Ultimately, the trial court concluded that Taxpayer received notice of the Board hearing based on the mailbox rule. Having failed to attend the Board’s hearing, Taxpayer abandoned her assessment appeal before the Board. The trial court further concluded that Taxpayer had the right to appeal the Board’s determination, which she fully exercised. Therefore, her right to an appeal was not violated. In her appeal, Taxpayer argues that the trial court erred, abused its discretion, and/or violated her constitutional rights by sustaining the Board’s demurrer and dismissing her appeal based on the application of the mailbox rule. Although Taxpayer did not attend the Board hearing, she challenged whether the notices were mailed and denied receipt of the same. Taxpayer pointed out that the notices themselves contained no statement indicating that they were mailed, and the Board offered no other evidence in support of mailing. She contends that the trial court compounded this error when it found that she had no valid right of appeal to the trial court from the Board’s decision when Sections 8844(e) and 8854(a)(1) of the COAL, 53 Pa. C.S. §§ 8844(e) and 8854(a)(1), and article V, section 9 of the Pennsylvania Constitution, Pa. Const. art. V, § 9, specifically grant the right of appeal.

[3, 4] To begin, Pennsylvania Rule of Civil Procedure 1028(a)(4) provides that POs may be filed in the nature of a demurrer for legal insufficiency. Pa.R.Civ.P. 1028(a)(4). In ruling on POs, the courts are "required to accept as true the well-pled averments set forth in the … complaint, and all inferences reasonably deducible therefrom." Pennsylvania State Lodge, Fraternal Order of Police v. Department of Conservation and Natural Resources, 909 A.2d 413 (Pa. Cmwlth. 2006), aff’d, 592 Pa. 304, 924 A.2d 1203 (2007). However, the courts are not required to "accept as true conclusions of law, unwarranted inferences from facts, argumentative allegations, or expressions of opinion." Id. To sustain POs, "it must appear with certainty that the law will not permit recovery, and, where any doubt exists as to whether the [POs] should be sustained, the doubt must be resolved in favor of overruling the [POs]." Id. Where upholding a determination sustaining POs results in dismissal of the cause of action, we may do so only in cases that are clear and free from doubt. Bower v. Bower, 531 Pa. 54, 611 A.2d 181, 182 (1992).

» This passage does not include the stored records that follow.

(* ===== verification/Srec2Bin.v ===== *)
(** * srec2bin: Motorola S-records to a binary file (bin2srec/srec2bin.c)

    [parse] runs twice over the input: the first pass ([scan]) finds the
    address range, the second writes the data records into the output, which
    [process] has filled with the filler byte.  The line array of 1024 bytes
    keeps the bytes of earlier lines after the terminator of a shorter line,
    as the C array does.  The 32-byte data buffer is on the stack: a record
    with more data bytes, or with a count smaller than its own header, is
    undefined behaviour in the writing pass. *)

From S2P Require Import Prelude.
From S2P Require Import Stdio.
From S2P Require Import Bin2Srec.

Definition LINE_LEN : nat := 1024.

(** A character of the line array. *)
Definition ch (line : list Z) (i : nat) : Z := nth i line 0.

(** The address loop, [n] digits from index [i]. *)
Fixpoint read_address (n : nat) (line : list Z) (i : nat) (address : Z) : Z :=
  match n with
  | O => address
  | S k => read_address k line (S i) (u32 (u32 (Z.shiftl address 4) + char_to_uint (ch line i)))
  end.

(** The data loop, [n] bytes from index [i]; [buf] is an array of [uint8_t]. *)
Fixpoint read_data (n : nat) (line : list Z) (i : nat) : list Z :=
  match n with
  | O => []
  | S k =>
      u8 (Z.shiftl (char_to_uint (ch line i)) 4 + char_to_uint (ch line (S i)))
        :: read_data k line (S (S i))
  end.

(** The variables [parse] changes: [*max], [*min] and the output file. *)
Record pstate := mkP { pmax : Z; pmin : Z; pout : list Z }.

(** One line: [min_addr] is the global the second pass subtracts. *)
Definition parse_line (scan : bool) (min_addr : Z) (line : list Z) (st : pstate)
    : outcome pstate :=
  if ch line 0 =? 83 then
    let rec_type := ch line 1 - 48 in
    if (1 <=? rec_type) && (rec_type <=? 3) then
      let addr_bytes := rec_type + 1 in
      let address := read_address (Z.to_nat (addr_bytes * 2)) line 4 0 in
      let byte_count :=
        Z.shiftl (char_to_uint (ch line 2)) 4 + char_to_uint (ch line 3) - (addr_bytes + 1) in
      if scan then
        let min' := if address <? pmin st then address else pmin st in
        let top := u32 (address + byte_count) in
        let max' := if pmax st <? top then top else pmax st in
        Ret (mkP max' min' (pout st))
      else if (byte_count <? 0) || (32 <? byte_count) then UB
      else
        let pos := u32 (address - min_addr) in
        let data := read_data (Z.to_nat byte_count) line (Z.to_nat (addr_bytes * 2 + 4)) in
        Ret (mkP (pmax st) (pmin st) (fwrite_at (pout st) (Z.to_nat pos) data))
    else Ret st
  else Ret st.

(** The loop [do ... while (!feof(infile))]. *)
Fixpoint parse_loop (fuel : nat) (scan : bool) (min_addr : Z) (line : list Z) (infile : FILE)
    (st : pstate) : outcome pstate :=
  match fuel with
  | O => NoFuel
  | S k =>
      let '(line', infile') := fgets line LINE_LEN infile in
      st' ← parse_line scan min_addr line' st;
      if feof infile' then mret st' else parse_loop k scan min_addr line' infile' st'
  end.

Definition parse (scan : bool) (min_addr : Z) (infile : FILE) (st : pstate)
    : outcome (pstate * FILE) :=
  st' ← parse_loop (S (length (fcontent infile))) scan min_addr (replicate LINE_LEN 0) infile st;
  mret (mkP (u32 (pmax st' - 1)) (pmin st') (pout st'), rewind infile).

(** The globals the options set. *)
Record opts := mkOpts {
  infilename : option (list Z);
  outfilename : option (list Z);
  g_max_addr : Z;
  g_min_addr : Z;
  filler : Z;
  verbose : bool
}.

Definition opts0 : opts := mkOpts None None 0 0 255 true.

(** [process]: the output file, [None] when it cannot be created. *)
Definition process (o : opts) (infile : FILE) (can_create : bool) : outcome (option (list Z)) :=
  '(st, infile) ← parse true 0 infile (mkP 0 4294967295 []);
  let min_addr := cmin (g_min_addr o) (pmin st) in
  let max_addr := cmax (pmax st) (u32 (min_addr + g_max_addr o)) in
  let blocks := u32 (max_addr - min_addr + 1) / 32 in
  let remain := u32 (max_addr - min_addr + 1) mod 32 in
  if can_create then
    let fill := replicate (Z.to_nat (blocks * 32 + remain)) (filler o) in
    '(st2, _) ← parse false min_addr infile (mkP (pmax st) (pmin st) fill);
    mret (Some (pout st2))
  else mret None.

Definition streq (a b : list Z) : bool := bool_decide (a = b).

(** The option loop. A file name takes the next argument too, which is the
    null pointer at the end of [argv]. *)
Fixpoint parse_args (argv : list (list Z)) (o : opts) : outcome (opts + unit) :=
  match argv with
  | [] => Ret (inl o)
  | a :: rest =>
      if streq a (codes "-q") then
        parse_args rest (mkOpts (infilename o) (outfilename o) (g_max_addr o) (g_min_addr o)
                           (filler o) false)
      else if streq a (codes "-a") then
        match rest with
        | [] => UB
        | v :: rest' =>
            parse_args rest' (mkOpts (infilename o) (outfilename o) (u32 (str_to_uint32 v - 1))
                                (g_min_addr o) (filler o) (verbose o))
        end
      else if streq a (codes "-o") then
        match rest with
        | [] => UB
        | v :: rest' =>
            parse_args rest' (mkOpts (infilename o) (outfilename o) (g_max_addr o)
                                (str_to_uint32 v) (filler o) (verbose o))
        end
      else if streq a (codes "-f") then
        match rest with
        | [] => UB
        | v :: rest' =>
            parse_args rest' (mkOpts (infilename o) (outfilename o) (g_max_addr o) (g_min_addr o)
                                (Z.land (str_to_uint32 v) 255) (verbose o))
        end
      else if streq (take 2 a) (codes "-h") then Ret (inr tt)
      else
        match rest with
        | [] => Ret (inl (mkOpts (Some a) None (g_max_addr o) (g_min_addr o) (filler o) (verbose o)))
        | v :: rest' =>
            parse_args rest' (mkOpts (Some a) (Some v) (g_max_addr o) (g_min_addr o)
                                (filler o) (verbose o))
        end
  end.

(** [main]: the exit code and, when the output file was created, its bytes. *)
Definition main (argv : list (list Z)) (fs : list Z -> option (list Z))
    (can_create : list Z -> bool) : outcome (Z * option (list Z)) :=
  r ← parse_args argv opts0;
  match r with
  | inr _ => Ret (0, None)
  | inl o =>
      match infilename o, outfilename o with
      | None, _ => Ret (1, None)
      | Some _, None => Ret (1, None)
      | Some i, Some out =>
          match fs i with
          | None => Ret (2, None)
          | Some content =>
              res ← process o (fopen_rb content) (can_create out);
              Ret (0, res)
          end
      end
  end.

The Clean and Green Act fosters conservation by providing lower tax rates to land devoted to farming and forestry. Feick v. Berks County Board of Assessment Appeals, 720 A.2d 504, 505 (Pa. Cmwlth. 1998). Land comprised of 10 or more contiguous acres reserved for farming or forestry is eligible for preferential tax treatment. Section 3(a)(3) of the Clean and Green Act, 72 P.S. § 5490.3(a)(3).

Under Section 6 of the Clean and Green Act, the division and conveyance of a portion of land subject to preferential assessment exposes the entire tract to roll-back taxes. 72 P.S. § 5490.6. Under Section 9(a) of the Clean and Green Act, "[t]he owner of a property which is subject to preferential assessment or for which preferential assessment is sought … shall have the right of appeal in accordance with existing law." 72 P.S. § 5490.9(a).

In accordance with Section 8844(a) of the CCAL, the county assessment office "shall mail to each record property owner" at the last known address notice stating the mailing date, property location, parcel identifier, effective date, established pre-determined ratio, base-year value, old assessment, and new assessment. 53 Pa. C.S. § 8844(a). "The notice shall be mailed within five days from the date the county assessment office makes the change or addition to its official records." 53 Pa. C.S. § 8844(b). "The notice shall state that any persons aggrieved by the assessment and the affected taxing districts may file an appeal to the board within 40 days of the date of the notice." Id.

"Any person aggrieved by any assessment … may appeal to the board for relief." 53 Pa. C.S. § 8844(c)(1). When an appeal is filed,

the board shall notify the appellant, property owner and each affected taxing district of the time and place of the hearing. Each party attending the hearing shall have the right to examine any witness. The notice shall be mailed to the appellant at the address designated in the appeal. Notices required by this section shall be mailed no later than 20 days preceding the appeal. Any appellant who fails to appear for the hearing at the time fixed shall be conclusively presumed to have abandoned the appeal unless the hearing date is rescheduled by the mutual consent of the appellant and the board.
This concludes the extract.